Man does not live by bread alone? Enough already! Pass the butter.

Wednesday, October 15, 2008

Stranger than fiction

Some reports are so completely WTF, one can’t comment on them. Like the lead story in The Telegraph today.

Money quote - “She as an unchaste woman had defendant 1 (Tiwari) as her paramour even during the subsistence of her marriage...”

I laugh that I may not weep.

Update: Why is The Telegraph the only paper following this story? Not even the sensationalist TV channels have taken it up. Strange.

Bhairavi for my balcony

It’s still too early for the glow I’m looking for. But in the coolness before full sunrise, the air itself is green, cloaked with the washed-clean fragrance of our trees. I place the jar of biscuits on the balcony table, arrange the book and the phone and the ashtray, draw back the chair and freeze in sudden realisation.
I am becoming my father.
This is exactly what he does when he’s here. The deliberate arrangement of things on the table, placing the chair at a precise angle, one ankle hooked over the opposite knee as he waits for his tea. I’m even drinking tea these days instead of my usual dark fresh-brew. But my father drinks Darjeeling, just so. Not thick milky pau patti.
And he has never in his life worn psychedelic parachute-silk boxers.
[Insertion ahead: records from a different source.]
(** [optional(r)] on a plain object [r] whose type list findTypes
    resolves (directly or through nested [is]) to the array [L] returns a
    new object: a cell allocated by the call, the heap before the call
    being kept as it was.  The object has the other own properties of [r],
    and its accepted set is [L] without "undefined" and "null", followed by
    those two. *)
Theorem optional_accepted_types h p ps L :
  nth_error h p = Some (CObj ps) -> NoDup (map fst ps) -> accepted_types h (JRef p) = Some L ->
  exists h' p' ps', optional (JRef p) h = (h', Ok (JRef p')) /\
    length h <= p' /\ (exists ext, h' = (h ++ ext)%list) /\
    nth_error h' p' = Some (CObj ps') /\ (forall n, n <> "is" -> assoc n ps' = assoc n ps) /\
    accepted_types h' (JRef p') = Some (filter isTruthyType L ++ [JStr "undefined"; JStr "null"])%list.
Proof.
  intros Hp Hnd Ha. unfold accepted_types in Ha.
  destruct (findTypes h (JRef p)) as [t|e] eqn:Ht; [| discriminate].
  destruct (optional_general _ _ _ _ _ Hp Hnd Ht Ha)
    as (h' & p' & ps' & Ho & Hfr & Hext & Hc & _ & Hkeep & Hacc).
  exists h', p', ps'. split; [exact Ho |]. split; [exact Hfr |]. split; [exact Hext |]. auto.
Qed.

(** [required(r)] on a plain object [r] whose type list findTypes
    resolves (directly or through nested [is]) to the array [L] returns a
    new object: a cell allocated by the call, the heap before the call
    being kept as it was.  The object has the other own properties of [r],
    and its accepted set is [L] without "undefined" and "null". *)
Theorem required_accepted_types h p ps L :
  nth_error h p = Some (CObj ps) -> NoDup (map fst ps) -> accepted_types h (JRef p) = Some L ->
  exists h' p' ps', required (JRef p) h = (h', Ok (JRef p')) /\
    length h <= p' /\ (exists ext, h' = (h ++ ext)%list) /\
    nth_error h' p' = Some (CObj ps') /\ (forall n, n <> "is" -> assoc n ps' = assoc n ps) /\
    accepted_types h' (JRef p') = Some (filter isTruthyType L).
Proof.
  intros Hp Hnd Ha. unfold accepted_types in Ha.
  destruct (findTypes h (JRef p)) as [t|e] eqn:Ht; [| discriminate].
  destruct (required_general _ _ _ _ _ Hp Ht Ha)
    as (h' & p' & ps' & Ho & Hfr & Hext & Hc & _ & Hkeep & Hacc).
  exists h', p', ps'. split; [exact Ho |]. split; [exact Hfr |]. split; [exact Hext |]. auto.
Qed.

(** [optional(r)] where [r] is falsy, or a plain object without an [is]
    property, accepts exactly undefined and null. *)
Theorem optional_without_is h r :
  (truthy r = false \/
   exists p ps, r = JRef p /\ nth_error h p = Some (CObj ps) /\ NoDup (map fst ps) /\
                assoc "is" ps = None) ->
  exists h' r', optional r h = (h', Ok r') /\ accepted_types h' r' = Some [JStr "undefined"; JStr "null"].
Proof.
  intros Hr. rewrite optional_eq. cbv zeta.
  assert (Hd : exists d, merge_descriptor (h ++ [CArr []; CObj [("is", JRef (length h))]])%list [r] []
                         = Ok d /\ NoDup (map fst d) /\ assoc "is" d = None).
  { destruct Hr as [Hf | (p & ps & -> & Hp & Hnd & Hi)].
    - exists []. cbn [merge_descriptor]. rewrite Hf. split; [reflexivity |]. split; [constructor | reflexivity].
    - exists (put_all ps []). cbn [merge_descriptor truthy]. unfold own_props.
      rewrite (nth_error_ext _ _ _ _ Hp). split; [reflexivity |].
      split; [apply put_all_nodup; constructor |].
      rewrite assoc_put_all by exact Hnd. rewrite Hi. reflexivity. }
  destruct Hd as (d & Hd & Hnd & Hi). rewrite Hd.
  assert (HP : assoc "is" (put_all d [("is", JRef (length h))]) = Some (JRef (length h)))
    by (rewrite assoc_put_all by exact Hnd; rewrite Hi; reflexivity).
  destruct (nth_error_app_3 h (CArr []) (CObj (put_all d [("is", JRef (length h))])) (CArr []))
    as (Hn & Hc & _).
  assert (Hn' : nth_error (h ++ [CArr []; CObj (put_all d [("is", JRef (length h))])])%list (length h)
                = Some (CArr [])).
  { rewrite nth_error_app2 by lia. rewrite Nat.sub_diag. reflexivity. }
  assert (Hc' : nth_error (h ++ [CArr []; CObj (put_all d [("is", JRef (length h))])])%list (S (length h))
                = Some (CObj (put_all d [("is", JRef (length h))]))).
  { rewrite nth_error_app2 by lia. replace (S (length h) - length h) with 1 by lia. reflexivity. }
  rewrite (findTypes_shaped _ _ _ _ _ Hc' HP Hn').
  unfold array_receiver, array_elems. rewrite Hn'. cbn [filter app].
  destruct (nth_error_app_3 h (CArr [])
              (CObj (obj_set "is" (JRef (S (S (length h)))) (put_all d [("is", JRef (length h))])))
              (CArr [JStr "undefined"; JStr "null"])) as (_ & H1 & H2).
  do 2 eexists. split; [reflexivity |].
  exact (accepted_types_shaped _ _ _ _ _ H1 (assoc_obj_set_eq _ _ _) H2).
Qed.

(** [optional(r)] where [r] is a plain object whose own [is] is falsy
    (null, false, 0, the empty string) raises a TypeError: findTypes stops
    at the merged object, which has no [filter] method. *)
Theorem optional_falsy_is h p ps x :
  nth_error h p = Some (CObj ps) -> NoDup (map fst ps) ->
  assoc "is" ps = Some x -> truthy x = false -> assoc "filter" ps = None ->
  exists h' m, optional (JRef p) h = (h', Throw (TypeError m)).
Proof.
  intros Hp Hnd Hx Htx Hfl.
  rewrite optional_eq. cbv zeta.
  cbn [merge_descriptor truthy]. unfold own_props.
  rewrite (nth_error_ext _ _ _ _ Hp). cbn [res_bind merge_descriptor].
  set (P := put_all (put_all ps []) [("is", JRef (length h))]).
  assert (HP : assoc "is" P = Some x).
  { unfold P. rewrite assoc_put_all by (apply put_all_nodup; constructor).
    rewrite assoc_put_all by exact Hnd. rewrite Hx. reflexivity. }
  assert (HF : assoc "filter" P = None)
    by (unfold P; rewrite assoc_optional_props; [exact Hfl | exact Hnd | discriminate]).
  assert (Hc : nth_error (h ++ [CArr []; CObj P])%list (S (length h)) = Some (CObj P)).
  { rewrite nth_error_app2 by lia. replace (S (length h) - length h) with 1 by lia. reflexivity. }
  assert (Hft : findTypes (h ++ [CArr []; CObj P])%list (JRef (S (length h))) = Ok (JRef (S (length h)))).
  { unfold findTypes. cbn [findTypes_fuel]. unfold isArray, array_elems, get_prop.
    rewrite Hc. cbn [res_bind]. rewrite HP, Htx. reflexivity. }
  rewrite Hft. unfold array_receiver, array_elems, method_missing. rewrite Hc, HF.
  do 2 eexists. reflexivity.
Qed.

(** [required(r)] raises a TypeError, allocating nothing, when [r] is
    undefined or null (findTypes reads [r.is]), or a plain object without a
    truthy [is] (findTypes returns [r] itself, which has no [filter]
    method). *)
Theorem required_rejects h r :
  (is_nullish r = true \/
   exists p ps, r = JRef p /\ nth_error h p = Some (CObj ps) /\
     (forall x, assoc "is" ps = Some x -> truthy x = false) /\ assoc "filter" ps = None) ->
  exists m, required r h = (h, Throw (TypeError m)).
Proof.
  intros Hr. rewrite required_eq.
  destruct Hr as [Hn | (p & ps & -> & Hp & Hno & Hfl)].
  - destruct r; try discriminate; unfold findTypes;
      cbn [findTypes_fuel isArray array_elems get_prop res_bind]; eexists; reflexivity.
  - assert (Hft : findTypes h (JRef p) = Ok (JRef p)).
    { unfold findTypes. cbn [findTypes_fuel]. unfold isArray, array_elems, get_prop.
      rewrite Hp. cbn [res_bind].
      destruct (assoc "is" ps) as [x|] eqn:Hx; [rewrite (Hno x eq_refl) |]; reflexivity. }
    rewrite Hft. cbn [truthy]. unfold array_receiver, array_elems, method_missing.
    rewrite Hp, Hfl. eexists. reflexivity.
Qed.

(** [required(r)] where [r] is a falsy primitive other than undefined and
    null (false, 0, the empty string) accepts every type name but
    "undefined" and "null". *)
Theorem required_falsy_primitive h r :
  truthy r = false -> is_nullish r = false ->
  exists h' r', required r h = (h', Ok r') /\
    accepted_types h' r' = Some (map JStr ["array"; "boolean"; "function"; "number"; "object";
                                           "regexp"; "string"; "symbol"]).
Proof.
  intros Htr Hn. rewrite required_eq.
  assert (Hft : findTypes h r = Ok r) by (destruct r; try discriminate; reflexivity).
  rewrite Hft, Htr. cbv zeta.
  cbn [merge_descriptor]. rewrite Htr.
  destruct (nth_error_app_3 h (CArr (filter isTruthyType (map JStr VALID_TYPES))) (CObj [])
              (CObj [("is", JRef (length h))])) as (_ & _ & Hx).
  cbn [merge_descriptor truthy]. unfold own_props. rewrite Hx. cbn [res_bind merge_descriptor].
  set (d := put_all [("is", JRef (length h))] []).
  destruct (nth_error_app_3 h (CArr (filter isTruthyType (map JStr VALID_TYPES))) (CObj (put_all d []))
              (CObj [("is", JRef (length h))])) as (Hq & Hr & _).
  do 2 eexists. split; [reflexivity |].
  rewrite (accepted_types_shaped _ _ _ _ _ Hr eq_refl Hq). reflexivity.
Qed.

Lemma filter_idem {A} (f : A -> bool) l : filter f (filter f l) = filter f l.
Proof.
  induction l as [| x l IH]; cbn; [reflexivity |].
  destruct (f x) eqn:E; cbn; [rewrite E, IH | exact IH]; reflexivity.
Qed.

(** [required(optional(r))] accepts the same types as [required(r)]:
    [required] drops the "undefined" and "null" that [optional] added. *)
Theorem required_after_optional h p ps L :
  nth_error h p = Some (CObj ps) -> NoDup (map fst ps) -> accepted_types h (JRef p) = Some L ->
  exists h1 r1 h2 r2, optional (JRef p) h = (h1, Ok r1) /\ required r1 h1 = (h2, Ok r2) /\
    accepted_types h2 r2 = Some (filter isTruthyType L).
Proof.
  intros Hp Hnd Ha. unfold accepted_types in Ha.
  destruct (findTypes h (JRef p)) as [t|e] eqn:Ht; [| discriminate].
  destruct (optional_general _ _ _ _ _ Hp Hnd Ht Ha)
    as (h1 & p1 & ps1 & Ho & _ & _ & Hc1 & Hnd1 & _ & Ha1).
  unfold accepted_types in Ha1.
  destruct (findTypes h1 (JRef p1)) as [t1|e] eqn:Ht1; [| discriminate].
  destruct (required_general _ _ _ _ _ Hc1 Ht1 Ha1) as (h2 & p2 & ps2 & Hr & _ & _ & _ & _ & _ & Ha2).
  rewrite filter_truthy_idem in Ha2.
  exists h1, (JRef p1), h2, (JRef p2). auto.
Qed.

(** [optional(required(r))] accepts the same types as [optional(r)]. *)
Theorem optional_after_required h p ps L :
  nth_error h p = Some (CObj ps) -> accepted_types h (JRef p) = Some L ->
  exists h1 r1 h2 r2, required (JRef p) h = (h1, Ok r1) /\ optional r1 h1 = (h2, Ok r2) /\
    accepted_types h2 r2 = Some (filter isTruthyType L ++ [JStr "undefined"; JStr "null"])%list.
Proof.
  intros Hp Ha. unfold accepted_types in Ha.
  destruct (findTypes h (JRef p)) as [t|e] eqn:Ht; [| discriminate].
  destruct (required_general _ _ _ _ _ Hp Ht Ha) as (h1 & p1 & ps1 & Hr & _ & _ & Hc1 & Hnd1 & _ & Ha1).
  unfold accepted_types in Ha1.
  destruct (findTypes h1 (JRef p1)) as [t1|e] eqn:Ht1; [| discriminate].
  destruct (optional_general _ _ _ _ _ Hc1 Hnd1 Ht1 Ha1) as (h2 & p2 & ps2 & Ho & _ & _ & _ & _ & _ & Ha2).
  rewrite filter_idem in Ha2.
  exists h1, (JRef p1), h2, (JRef p2). auto.
Qed.

(** ** Instances of the further properties *)

Lemma validateOptions_falsy_options_witness :
  truthy JNull = false /\ nth_error heap_dflt_absent 0 = Some (CObj []) /\
  validateOptions example_call heap_dflt_absent JNull (JRef 2) []
  = validateOptions example_call heap_dflt_absent (JRef 0) (JRef 2) [].
Proof.
  split; [reflexivity | split; [reflexivity |]].
  apply (validateOptions_falsy_options example_call heap_dflt_absent JNull 0 (JRef 2) []);
    reflexivity.
Defined.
On one branch of my krishnachura, the bark has acquired a metallic sheen, more bronze than gold. The sun is breaking free of the horizon’s haze. Seven shades of green come to life over the balcony railing. A tiny bird flutters out of the champa tree, confused by a falling leaf. The sunlight is papery, wrapping itself round the first wisps of smoke from the laundryman’s earthen stove in the next lane. The morning smells fresher, yet more languid than the soggy bouquet of the monsoons. Autumn in Calcutta.
The climbing sun glints into my eyes, batters on the morning coolness, warms my neck until a slow trickle of sweat signals the end of dawn. A bicycle bell drops into the pool of birdsong, I can almost see its ripples in slow motion. Then a rolled-up cylinder of newspapers arcs onto the balcony and lands with a satisfying thwack. My tea arrives.
The day holds promise.

Sunday, October 12, 2008

regarding the world with a jaundiced eye?
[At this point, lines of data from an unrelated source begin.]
(** * Credential verification and rate limiting (server/auth.ts)

    A shallow embedding of the rate limiter and of the credential verifier
    of [server/auth.ts], and the properties the specification states about
    them.

    Conventions of the embedding.
    - JavaScript numbers that hold timestamps (milliseconds, [Date.now()])
      and counters are integers far inside the range in which IEEE doubles
      are exact; they are modelled as [Z].  On that range
      [Math.ceil (x / 1000)] is the integer ceiling of the quotient.
    - The module-level [rateLimitStore : Map<string, RateLimitEntry>] is a
      [gmap string RateLimitEntry], threaded explicitly through every
      operation.  [Date.now()] is the extra argument [now].
    - An optional field ([blockedUntil?: number], [retryAfter?: number]) is
      an [option]; [undefined] is [None].
    - [bcrypt] is an external library: its two entry points are the fields of
      the class [Bcrypt]. *)

From stdpp Require Import gmap strings list fin_maps.
From Stdlib Require Import ZArith Lia Ascii.

Local Open Scope Z_scope.

(** ** JavaScript primitives used by the module *)

(** Truthiness of a [number | undefined]: [undefined] and [0] are falsy. *)
Definition truthy_num (v : option Z) : bool :=
  match v with
  | Some n => negb (n =? 0)
  | None => false
  end.

(** Truthiness of a [string | undefined]: [undefined] and the empty string
    are falsy. *)
Definition truthy_str (v : option string) : bool :=
  match v with
  | Some EmptyString => false
  | Some _ => true
  | None => false
  end.

(** [Math.ceil (x / 1000)] on an integer [x]. *)
Definition ceil_div_1000 (x : Z) : Z := - ((- x) / 1000).

(** ** Rate limiter: data model *)

Record RateLimitEntry : Type := mkEntry {
  attempts : Z;
  lastAttempt : Z;
  blockedUntil : option Z
}.

Definition MAX_ATTEMPTS : Z := 5.
Definition WINDOW_MS : Z := 15 * 60 * 1000.
Definition BLOCK_DURATION_MS : Z := 30 * 60 * 1000.

(** The result object [{ allowed: boolean; retryAfter?: number }]. *)
Record CheckResult : Type := mkResult {
  allowed : bool;
  retryAfter : option Z
}.

(** ** Rate limiter: the tests the code performs on an entry *)

(** [entry.blockedUntil && entry.blockedUntil < now] (sweep). *)
Definition block_lapsed (now : Z) (entry : RateLimitEntry) : bool :=
  truthy_num (blockedUntil entry) &&
  match blockedUntil entry with Some b => b <? now | None => false end.

(** [entry.blockedUntil && entry.blockedUntil > now] (check). *)
Definition block_active (now : Z) (entry : RateLimitEntry) : bool :=
  truthy_num (blockedUntil entry) &&
  match blockedUntil entry with Some b => b >? now | None => false end.

(** [now - entry.lastAttempt > WINDOW_MS]. *)
Definition window_passed (now : Z) (entry : RateLimitEntry) : bool :=
  now - lastAttempt entry >? WINDOW_MS.

(** ** Rate limiter: operations *)

(** One callback invocation of the [forEach] in [cleanupRateLimitStore]. *)
Definition cleanup_step (now : Z) (key : string) (entry : RateLimitEntry)
    (store : gmap string RateLimitEntry) : gmap string RateLimitEntry :=
  if block_lapsed now entry then delete key store
  else if window_passed now entry then delete key store
  else store.

(** [cleanupRateLimitStore]: the callback runs once for every entry of the
    map and deletes from that same map. *)
Definition cleanupRateLimitStore (now : Z)
    (store : gmap string RateLimitEntry) : gmap string RateLimitEntry :=
  map_fold (cleanup_step now) store store.

Definition checkRateLimit (now : Z) (ip : string)
    (store : gmap string RateLimitEntry)
    : CheckResult * gmap string RateLimitEntry :=
  match store !! ip with
  | None => (mkResult true None, store)
  | Some entry =>
      if block_active now entry then
        match blockedUntil entry with
        | Some b => (mkResult false (Some (ceil_div_1000 (b - now))), store)
        | None => (mkResult true None, store) (* not reached: the test
                                                  fails on a missing field *)
        end
      else if window_passed now entry then
        (mkResult true None, delete ip store)
      else if attempts entry >=? MAX_ATTEMPTS then
        (mkResult false (Some (ceil_div_1000 BLOCK_DURATION_MS)),
         <[ip := mkEntry (attempts entry) (lastAttempt entry)
                         (Some (now + BLOCK_DURATION_MS))]> store)
      else (mkResult true None, store)
  end.

Definition recordFailedAttempt (now : Z) (ip : string)
    (store : gmap string RateLimitEntry) : gmap string RateLimitEntry :=
  match store !! ip with
  | None => <[ip := mkEntry 1 now None]> store
  | Some entry =>
      <[ip := mkEntry (attempts entry + 1) now (blockedUntil entry)]> store
  end.

Definition resetRateLimit (ip : string)
    (store : gmap string RateLimitEntry) : gmap string RateLimitEntry :=
  delete ip store.

(** ** Rate limiter: the subsystem as a transition system *)

(** The four ways the store is ever touched. *)
Inductive Op : Type :=
  | OpCheck (now : Z) (ip : string)
  | OpRecord (now : Z) (ip : string)
  | OpReset (ip : string)
  | OpSweep (now : Z).

Definition run (op : Op) (store : gmap string RateLimitEntry)
    : gmap string RateLimitEntry :=
  match op with
  | OpCheck now ip => (checkRateLimit now ip store).2
  | OpRecord now ip => recordFailedAttempt now ip store
  | OpReset ip => resetRateLimit ip store
  | OpSweep now => cleanupRateLimitStore now store
  end.

(** The clock reading an operation makes, if it makes one. *)
Definition op_clock (op : Op) : option Z :=
  match op with
  | OpCheck now _ | OpRecord now _ | OpSweep now => Some now
  | OpReset _ => None
  end.

(** [Date.now()] counts milliseconds from the epoch: it is not negative. *)
Definition clock_ok (op : Op) : Prop :=
  match op_clock op with Some now => 0 <= now | None => True end.

(** Stores the process can be in: the map starts empty and changes only
    through the four operations.  Nothing is assumed about the order of the
    clock readings. *)
Inductive reachable : gmap string RateLimitEntry → Prop :=
  | reach_init : reachable ∅
  | reach_step op store :
      reachable store → clock_ok op → reachable (run op store).

(** What the text of the specification calls an active lockout and a stale
    entry. *)
Definition lockout_active (now : Z) (entry : RateLimitEntry) : Prop :=
  ∃ b, blockedUntil entry = Some b ∧ now < b.

Definition lockout_expired (now : Z) (entry : RateLimitEntry) : Prop :=
  ∃ b, blockedUntil entry = Some b ∧ b < now.

Definition window_elapsed (now : Z) (entry : RateLimitEntry) : Prop :=
  WINDOW_MS < now - lastAttempt entry.

(** A request with a wrong password, as the specification describes the
    flow: the limiter is asked first and the failure is recorded after. *)
Definition failed_request (now : Z) (ip : string)
    (store : gmap string RateLimitEntry) : gmap string RateLimitEntry :=
  recordFailedAttempt now ip (checkRateLimit now ip store).2.

(** Five failures of client A inside a minute, one of client B in
    between. *)
Definition five_failures : gmap string RateLimitEntry :=
  failed_request 50000 "A" (failed_request 40000 "A" (failed_request 30000 "A"
    (failed_request 25000 "B"
      (failed_request 20000 "A" (failed_request 10000 "A" ∅))))).

(** What every entry of a reachable store satisfies: it counts at least one
    failure, and a lockout is only ever found on an entry whose counter has
    reached the threshold, with an expiry no earlier than one lockout
    duration after the epoch. *)
Definition entry_inv (entry : RateLimitEntry) : Prop :=
  1 <= attempts entry ∧
  ∀ b, blockedUntil entry = Some b →
       MAX_ATTEMPTS <= attempts entry ∧ BLOCK_DURATION_MS <= b.

Definition store_inv (store : gmap string RateLimitEntry) : Prop :=
  ∀ ip entry, store !! ip = Some entry → entry_inv entry.

(** ** Credential verifier: effects

    The functions are [async]: a call ends in a promise that is fulfilled
    with a value or rejected with an error.  What they do to the outside is
    recorded as a trace of events, oldest first: lines written to the
    console and calls into bcrypt.  The module state they run in also holds
    the rate-limit store, which they share with the limiter. *)

Inductive outcome (A : Type) : Type :=
  | Fulfilled (a : A)
  | Rejected (err : string).
Arguments Fulfilled {A} a.
Arguments Rejected {A} err.

Inductive event : Type :=
  | ConsoleError (msg : string)
  | ConsoleLog (msg : string)
  | CallCompare (data hash : string)
  | CallHash (data : string) (rounds : Z).

Record World : Type := mkWorld {
  rateLimitStore : gmap string RateLimitEntry;
  trace : list event
}.

Definition emit (e : event) (w : World) : World :=
  mkWorld (rateLimitStore w) (trace w ++ [e]).

Definition Async (A : Type) : Type := World → outcome A * World.

#[global] Instance async_ret : MRet Async := λ A a w, (Fulfilled a, w).

#[global] Instance async_bind : MBind Async := λ A B k m w,
  match m w with
  | (Fulfilled a, w') => k a w'
  | (Rejected err, w') => (Rejected err, w')
  end.

(** [try { body } catch (error) { handler }]. *)
Definition try_catch {A} (body : Async A) (handler : string → Async A)
    : Async A :=
  λ w, match body w with
       | (Fulfilled a, w') => (Fulfilled a, w')
       | (Rejected err, w') => handler err w'
       end.

Definition console_error (msg : string) : Async unit :=
  λ w, (Fulfilled tt, emit (ConsoleError msg) w).

Definition console_log (msg : string) : Async unit :=
  λ w, (Fulfilled tt, emit (ConsoleLog msg) w).

(** The bcrypt library.  [hash] draws a fresh salt on every call; the draw
    is the argument [salt].  Either call may reject. *)
Class Bcrypt : Type := {
  Salt : Type;
  bcrypt_hash : string → Z → Salt → outcome string;
  bcrypt_compare : string → string → outcome bool
}.

(** The contract of the library this module relies on: a hash is a
    non-empty string, and the data a hash was made from compares equal to
    it. *)
Class BcryptSound (B : Bcrypt) : Prop := {
  hash_nonempty data rounds salt h :
    bcrypt_hash data rounds salt = Fulfilled h → h ≠ EmptyString;
  compare_hash data rounds salt h :
    bcrypt_hash data rounds salt = Fulfilled h →
    bcrypt_compare data h = Fulfilled true
}.

(** The three variables of [process.env] the module reads. *)
Record Env : Type := mkEnv {
  ADMIN_PASSWORD_HASH : option string;
  NODE_ENV : option string;
  ADMIN_PASSWORD : option string
}.

(** ** Credential verifier: operations *)

Section Verifier.
Context {B : Bcrypt}.

Definition await_compare (data hash : string) : Async bool :=
  λ w, (bcrypt_compare data hash, emit (CallCompare data hash) w).

Definition await_hash (data : string) (rounds : Z) (salt : Salt)
    : Async string :=
  λ w, (bcrypt_hash data rounds salt, emit (CallHash data rounds) w).

Definition verifyPassword (env : Env) (password : string) : Async bool :=
  if negb (truthy_str (ADMIN_PASSWORD_HASH env)) then
    console_error "ADMIN_PASSWORD_HASH not configured in environment" ;;
    mret false
  else
    let passwordHash := default EmptyString (ADMIN_PASSWORD_HASH env) in
    try_catch
      (if bool_decide (NODE_ENV env = Some "development")
          && truthy_str (ADMIN_PASSWORD env)
          && bool_decide (Some password = ADMIN_PASSWORD env)
       then mret true
       else await_compare password passwordHash)
      (λ error,
         console_error ("Password verification error: " +:+ error) ;;
         mret false).

Definition generatePasswordHash (password : string) (salt : Salt)
    : Async string :=
  await_hash password 10 salt.

Definition changePassword (env : Env) (currentPassword newPassword : string)
    (salt : Salt) : Async bool :=
  isValid ← verifyPassword env currentPassword ;
  if negb isValid then mret false
  else
    newHash ← generatePasswordHash newPassword salt ;
    console_log "New password hash (update in .env.production):" ;;
    console_log newHash ;;
    mret true.
End Verifier.

(** A small executable stand-in for the library, used to run the verifier
    on concrete inputs: a hash is a marker, the one-character salt and the
    data in the clear. *)
Definition toy_hash (data : string) (rounds : Z) (salt : Ascii.ascii)
    : outcome string :=
  Fulfilled (String "$"%char (String salt data)).

Definition toy_compare (data hash : string) : outcome bool :=
  match hash with
  | String c (String _ payload) =>
      if Ascii.eqb c "$"%char then Fulfilled (String.eqb data payload)
      else Rejected "invalid hash"
  | _ => Rejected "invalid hash"
  end.

Definition toy_bcrypt : Bcrypt :=
  {| Salt := Ascii.ascii;
     bcrypt_hash := toy_hash;
     bcrypt_compare := toy_compare |}.

(** A second stand-in, whose hashing always fails; it compares like the
    first. *)
Definition failing_hash_bcrypt : Bcrypt :=
  {| Salt := Ascii.ascii;
     bcrypt_hash := λ _ _ _, Rejected "hashing failed";
     bcrypt_compare := toy_compare |}.

(** The events by which a new hash would come into being or leave the
    module: a call of [bcrypt.hash] and a line on [console.log]. *)
Definition hash_event (e : event) : bool :=
  match e with
  | CallHash _ _ | ConsoleLog _ => true
  | ConsoleError _ | CallCompare _ _ => false
  end.

(** No secret hash is configured: the variable is unset or empty. *)
Definition hash_unconfigured (env : Env) : Prop :=
  ADMIN_PASSWORD_HASH env = None ∨ ADMIN_PASSWORD_HASH env = Some EmptyString.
Outside my window the autumn sun lights up the buildings in the next lane. A squadron of dragonflies does formation flights over the mango tree. Pujo weather, except that the Pujo has come and gone and I’ve spent it right here, flat on my back watching the light change on the trees, listening to the dhaak and the mantra paath in the mandap downstairs. Lots of commiseration from friends for missing the Pujo eats, but what I really missed is the adda in the old red-painted thakur dalan on Ekdalia Road. We sit there every year from shondhi pujo to shnidoor khela, catching up with friends and acquaintances, comparing notes on the year gone by, revelling in the entire milieu of laal paar and chunot kora dhuti and the flock of pretty women bustling to and fro on errands too abstruse to be comprehensible, grinning at the family banter, wondering at how the kids have grown with each passing year, just soaking in the atmosphere. For someone like me, who’s not very big on family ties, it’s an annual immersion in the clan and at the same time, an affirmation of the self.

So this year I’ve missed it. Or most of it. I did get one Sunday afternoon with friends and beer while the sound of knashor ghonta floated up and the ladies fluttered in sudden panic over being late for the pujo. The rest of the time, really, I was just too sick to care.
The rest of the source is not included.